We all have seen pictures of a driverless car, loaded with quite a bit of equipment on top of the car to help in the autonomous nature of the car. On June 24, researchers from Carnegie Mellon University brought their next generation driverless car to Washington, DC at the request of Congressman Bill Shuster of Pennsylvania.
This next generation car doesn’t look much like it’s predecessor, BOSS, who won the 2007 DARPA Urban Challenge. Rather, it looks more like any “ordinary” car, as its top-of-the-line radar, cameras, sensors and other technologies are built into the body of the vehicle. The car’s computers are tucked away under the floor.
The goal of CMU’s researchers is simple but important: To develop a driverless car that can decrease injuries and fatalities on roads. Automotive accidents result in 1.2 million fatalities annually around the world and cost citizens and governments $518 billion. It is estimated that 90 percent of those accidents are caused by human error.
Dr.

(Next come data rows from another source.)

(* ===== verification/PaxosFacts.v ===== *)
(** * Laws of the single-decree Paxos classes

    What each class of ComposablePaxos promises to its callers, one Section
    per class: the proposer numbers its proposals upwards, the acceptor never
    goes back on a promise, the learner resolves exactly when a quorum voted
    for one proposal. *)
From stdpp Require Import base gmap sets list.
From Stdlib Require Import ZArith Lia.
From S2P Require Import Prelude ComposablePaxos.

Section learner_facts.
Context {U V : Type} `{Countable U} `{PyOrder U} `{EqDecision V}.
Import Learner.

(** [seen a p v]: an Accepted message of [a] for proposal [p] with value [v]
    exists. *)
Context (seen : U -> ProposalID U -> option V -> Prop).

(** The count kept for [p] is the size of a set of acceptors that all voted
    for [p] and have not been seen at a smaller proposal since. *)
Record tallied (accs : gmap U (ProposalID U)) (quorum : Z) (p : ProposalID U)
    (ps : Learner.status U V) : Prop := Tallied {
  tallied_backers : forall a, a ∈ backers ps <-> accs !! a = Some p;
  tallied_retain : retain_count ps = Z.of_nat (size (backers ps));
  tallied_votes : exists X : gset U,
    accept_count ps = Z.of_nat (size X) /\ (0 < accept_count ps < quorum)%Z /\
    forall a, a ∈ X -> seen a p (value ps) /\ exists q, accs !! a = Some q /\ p ⪯ q;
}.

(** The two tables of an undecided learner agree. *)
Definition tables_ok (quorum : Z) (accs : gmap U (ProposalID U))
    (props : gmap (ProposalID U) (Learner.status U V)) : Prop :=
  (forall a q, accs !! a = Some q -> is_Some (props !! q)) /\
  (forall q ps, props !! q = Some ps -> tallied accs quorum q ps).

(** [props'] is [props] after [from] left the proposal it backed. *)
Definition retired (from : U) (accs : gmap U (ProposalID U))
    (props props' : gmap (ProposalID U) (Learner.status U V)) : Prop :=
  (forall a q, a <> from -> accs !! a = Some q -> is_Some (props' !! q)) /\
  (forall q ps, props' !! q = Some ps -> exists ps0,
     props !! q = Some ps0 /\ value ps = value ps0 /\ accept_count ps = accept_count ps0 /\
     backers ps = backers ps0 ∖ {[from]} /\
     retain_count ps = Z.of_nat (size (backers ps))).

(** An undecided learner. *)
Record counting (s : Learner.t U V) : Prop := Counting {
  counting_undecided : final_value s = None;
  counting_tables : exists accs props,
    acceptors s = Some accs /\ proposals s = Some props /\
    tables_ok (quorum_size s) accs props;
}.

(** A quorum of acceptors voted for [v] at one proposal. *)
Definition backed (quorum : Z) (v : option V) : Prop :=
  exists p (X : gset U), (quorum <= Z.of_nat (size X))%Z /\ forall a, a ∈ X -> seen a p v.

Lemma counting_init u q : counting (Learner.init u q).
Proof.
  constructor; [done|]. exists ∅, ∅. split_and!; try done; intros *; by rewrite lookup_empty.
Qed.

(** A status that [from] does not back is unchanged when [from] leaves. *)
Lemma tallied_not_backed accs quorum q ps from :
  tallied accs quorum q ps -> accs !! from <> Some q ->
  backers ps = backers ps ∖ {[from]} /\ retain_count ps = Z.of_nat (size (backers ps)).
Proof.
  intros [Hb Hr _] Hne. split; [|done].
  apply set_eq. intros a. rewrite elem_of_difference, elem_of_singleton, Hb. naive_solver.
Qed.

Lemma size_remove (from : U) (X : gset U) :
  from ∈ X -> size X = S (size (X ∖ {[from]})).
Proof.
  intros Hin. rewrite (union_difference_singleton_L from X) at 1 by done.
  rewrite size_union by set_solver. by rewrite size_singleton.
Qed.

Lemma retire_spec accs props quorum from :
  tables_ok quorum accs props ->
  exists props',
    retire from (accs !! from) props = (props', Ret tt) /\ retired from accs props props'.
Proof.
  intros [Hdom Htal]. unfold retire.
  assert (Hother : forall q ps, accs !! from <> Some q -> props !! q = Some ps ->
    exists ps0, props !! q = Some ps0 /\ value ps = value ps0 /\
      accept_count ps = accept_count ps0 /\ backers ps = backers ps0 ∖ {[from]} /\
      retain_count ps = Z.of_nat (size (backers ps))).
  { intros q ps Hne Hps. destruct (tallied_not_backed _ _ _ _ from (Htal _ _ Hps) Hne).
    eauto 10. }
  destruct (accs !! from) as [q|] eqn:Eq; cycle 1.
  { exists props. split; [done|]. split; [eauto|]. intros q ps. by apply Hother. }
  destruct (Hdom _ _ Eq) as [ps0 Hps0]. rewrite Hps0.
  destruct (Htal _ _ Hps0) as [Hb Hr _].
  assert (from ∈ backers ps0) as Hin by (by apply Hb).
  rewrite bool_decide_true by done. pose proof (size_remove _ _ Hin) as Hsz.
  destruct (Z.eqb_spec (retain_count ps0 - 1) 0) as [E0|E0];
    eexists; split; try reflexivity; split.
  - intros a q' Hne Ha. destruct (decide (q' = q)) as [->|Hq].
    + exfalso. apply Hb in Ha.
      assert (size (backers ps0 ∖ {[from]}) = 0%nat) as Hz%size_empty_inv by lia. set_solver.
    + rewrite lookup_delete_ne by done. eauto.
  - intros q' ps. rewrite lookup_delete_Some. intros [Hne Hps]. apply Hother; congruence.
  - intros a q' Hne Ha. rewrite lookup_insert_is_Some. destruct (decide (q = q')); eauto.
  - intros q' ps. rewrite lookup_insert_Some. intros [[-> <-]|[Hne Hps]].
    + exists ps0. simpl. split_and!; [done..|lia].
    + apply Hother; congruence.
Qed.

(** The status a vote for [p] is counted in: the votes gathered so far come
    from other acceptors, and its value is the message's. *)
Lemma status_of_spec accs props props' quorum from p v :
  tables_ok quorum accs props -> retired from accs props props' ->
  (forall a b w w', seen a p w -> seen b p w' -> w = w') ->
  accs !! from ≺ Some p -> seen from p v -> (0 < quorum)%Z ->
  value (status_of p v props') = v /\ (accept_count (status_of p v props') < quorum)%Z /\
  retain_count (status_of p v props') = Z.of_nat (size (backers (status_of p v props'))) /\
  (forall a, a ∈ backers (status_of p v props') <-> a <> from /\ accs !! a = Some p) /\
  exists X : gset U, accept_count (status_of p v props') = Z.of_nat (size X) /\ (from ∉ X) /\
    (forall a, a ∈ X -> seen a p v /\ exists q, accs !! a = Some q /\ p ⪯ q).
Proof.
  intros [Hdom Htal] [Hdom' Hprops'] Hfun Hlt Hseen Hq. unfold status_of.
  destruct (props' !! p) as [ps|] eqn:Ep; simpl.
  - destruct (Hprops' _ _ Ep) as (ps0 & Hps0 & Hval & Hacc & Hback & Hret).
    destruct (Htal _ _ Hps0) as [Hb _ (X & HX & Hpos & Hvotes)].
    assert (value ps0 = v) as Hv.
    { destruct (decide (X = ∅)) as [->|Hne]; [rewrite size_empty in HX; lia|].
      apply set_choose_L in Hne as [a Ha]. destruct (Hvotes a Ha) as [Hs _]. eauto. }
    split_and!; [congruence|lia|done|intros a; rewrite Hback; set_solver|].
    exists X. rewrite <-Hv. split_and!; [congruence| |done].
    intros Hin. destruct (Hvotes _ Hin) as (_ & q & Haq & Hle). rewrite Haq in Hlt.
    change (q ≺ p) in Hlt. py_order.
  - split_and!; [done..| |].
    + intros a. split; [set_solver|]. intros [Hne Ha].
      destruct (Hdom' a p Hne Ha) as [? Hp]. congruence.
    + exists ∅. split_and!; [done|set_solver..].
Qed.

(** Counting a vote for [p] keeps the statuses of other proposals tallied. *)
Lemma count_vote_tallied accs props props' quorum from p ps q :
  tables_ok quorum accs props -> retired from accs props props' ->
  accs !! from ≺ Some p -> q <> p -> props' !! q = Some ps ->
  tallied (<[from := p]> accs) quorum q ps.
Proof.
  intros [Hdom Htal] [_ Hprops'] Hlt Hne Hps.
  destruct (Hprops' _ _ Hps) as (ps0 & Hps0 & Hval & Hacc & Hback & Hret).
  destruct (Htal _ _ Hps0) as [Hb _ (X & HX & Hpos & Hvotes)].
  constructor; [|done|].
  - intros a. rewrite Hback, lookup_insert.
    rewrite elem_of_difference, elem_of_singleton, Hb. case_decide; naive_solver.
  - exists X. rewrite Hacc, Hval. split_and!; [done|lia|lia|].
    intros a Ha. destruct (Hvotes a Ha) as (Hs & q' & Hq' & Hle). split; [done|].
    rewrite lookup_insert. case_decide; [subst a|eauto].
    exists p. split; [done|]. rewrite Hq' in Hlt. change (q' ≺ p) in Hlt. py_order.
Qed.

(** A vote that the learner has not counted, in a run where the votes for one
    proposal agree: the learner raises nothing, and it either keeps counting or
    resolves with the vote's value, which a quorum then backs. *)
Lemma learner_vote s from p v :
  counting s -> (0 < quorum_size s)%Z ->
  (forall q a b w w', seen a q w -> seen b q w' -> w = w') ->
  seen from p v ->
  exists s', network_uid s' = network_uid s /\ quorum_size s' = quorum_size s /\
    ((receive_accepted from (Some p) v s = (s', Ret None) /\ counting s') \/
     (receive_accepted from (Some p) v s
        = (s', Ret (Some (Resolution (network_uid s) v))) /\
      final_value s' = v /\ backed (quorum_size s) v)).
Proof.
  intros [Hund (accs & props & Haccs & Hprops & Hok)] Hq Hfun Hseen.
  unfold receive_accepted. rewrite Hund, Haccs, Hprops.
  destruct (py_le (Some p) (accs !! from)) eqn:Hle.
  { exists s. split_and!; [done..|]. left. split; [done|]. constructor; [done|]. eauto. }
  py_normalise. destruct (retire_spec _ _ _ from Hok) as (props' & -> & Hret).
  destruct (status_of_spec _ _ _ _ _ _ _ Hok Hret (Hfun p) Hle Hseen Hq)
    as (Hval & Hlim & Hrc & Hback & X & HX & HfromX & Hvotes).
  rewrite bool_decide_true by done. simpl.
  assert (size ({[from]} ∪ X) = S (size X)) as Hsz.
  { rewrite size_union by set_solver. by rewrite size_singleton. }
  destruct (Z.eqb_spec (accept_count (status_of p v props') + 1) (quorum_size s)) as [E|E];
    [refine (ex_intro _ _ (conj _ (conj _ (or_intror (conj eq_refl _)))))
    |refine (ex_intro _ _ (conj _ (conj _ (or_introl (conj eq_refl _)))))]; try reflexivity.
  - split; [done|]. exists p, ({[from]} ∪ X). split; [lia|]. set_solver.
  - constructor; [done|]. eexists _, _. split_and!; [reflexivity..|split].
    + intros a q. rewrite lookup_insert, lookup_insert_is_Some.
      case_decide; intros Ha; destruct (decide (p = q)); simplify_eq; eauto.
      right. split; [done|]. apply Hret with a; congruence.
    + intros q ps. rewrite lookup_insert_Some. intros [[-> <-]|[Hne Hps]]; cycle 1.
      { eapply count_vote_tallied; eauto. }
      constructor; simpl.
      * intros a. rewrite lookup_insert, elem_of_union, elem_of_singleton, Hback.
        case_decide; naive_solver.
      * rewrite Hrc, size_union by set_solver. rewrite size_singleton. lia.
      * exists ({[from]} ∪ X). split_and!; [lia..|]. intros a Ha.
        rewrite Hval, lookup_insert. apply elem_of_union in Ha as [->%elem_of_singleton|Ha].
        { rewrite decide_True by done. eauto using ple_refl. }
        destruct (Hvotes a Ha) as (Hs & q' & Hq' & Hpq). split; [done|].
        rewrite decide_False by (intros ->; done). eauto.
Qed.

End learner_facts.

Raj Rajkumar is the lead Investigator at Carnegie Mellon working on autonomous vehicles, supported by the National Science Foundation (NSF), the U.S. Department of Transportation, DARPA and General Motors. His research spans the field of cyber-physical systems (CPS). It is through the great advances in the field of CPS over the past decade that have made autonomous vehicles possible. In the recent DC test, not only did the car work within it’s own systems, but it also communicated directly with traffic lights to better understand the conditions ahead, a feat only possible with the great advancements in CPS.